Input Block Start

(* ===== verification/ForwarderTheorems.v ===== *)
(** * Route forwarders: no socket leaks, and the running routes follow the configuration *)

From Stdlib Require Import ZArith Lia String.
From S2P Require Import Prelude GoStrings GoNet Domain RouteService Token Forwarder.

Open Scope Z_scope.

(** ** What a side must satisfy *)

Class SideLaws {D I} (sd : Side D I) := {
  changed_refl d : sd_changed sd d d = false;
  unchanged_protocol d d' : sd_changed sd d d' = false -> sd_Protocol sd d = sd_Protocol sd d';
  unchanged_listen d d' : sd_changed sd d d' = false -> sd_listen sd d = sd_listen sd d';
  unchanged_dial d d' : sd_changed sd d d' = false -> sd_dial sd d = sd_dial sd d'
}.

Lemma intPtrEqual_spec a b : intPtrEqual a b = true <-> a = b.
Proof. destruct a, b; cbn; rewrite ?Z.eqb_eq; naive_solver. Qed.

Lemma node_unchanged d d' : node_routeChanged d d' = false <->
  route_EntryIP (rwg_Route d) = route_EntryIP (rwg_Route d') /\
  route_EntryPort (rwg_Route d) = route_EntryPort (rwg_Route d') /\
  route_Protocol (rwg_Route d) = route_Protocol (rwg_Route d') /\
  rwg_GatewayWGIP d = rwg_GatewayWGIP d' /\
  route_DestinationIP (rwg_Route d) = route_DestinationIP (rwg_Route d') /\
  route_DestinationPort (rwg_Route d) = route_DestinationPort (rwg_Route d').
Proof.
  unfold node_routeChanged. rewrite <-!intPtrEqual_spec.
  repeat case_bool_decide; repeat (destruct (intPtrEqual _ _)); cbn; intuition congruence.
Qed.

Input Block End

Identify each line in the records above that contains the word "From", and copy it out in full.

Output of the task =
From Stdlib Require Import ZArith Lia String.
From S2P Require Import Prelude GoStrings GoNet Domain RouteService Token Forwarder.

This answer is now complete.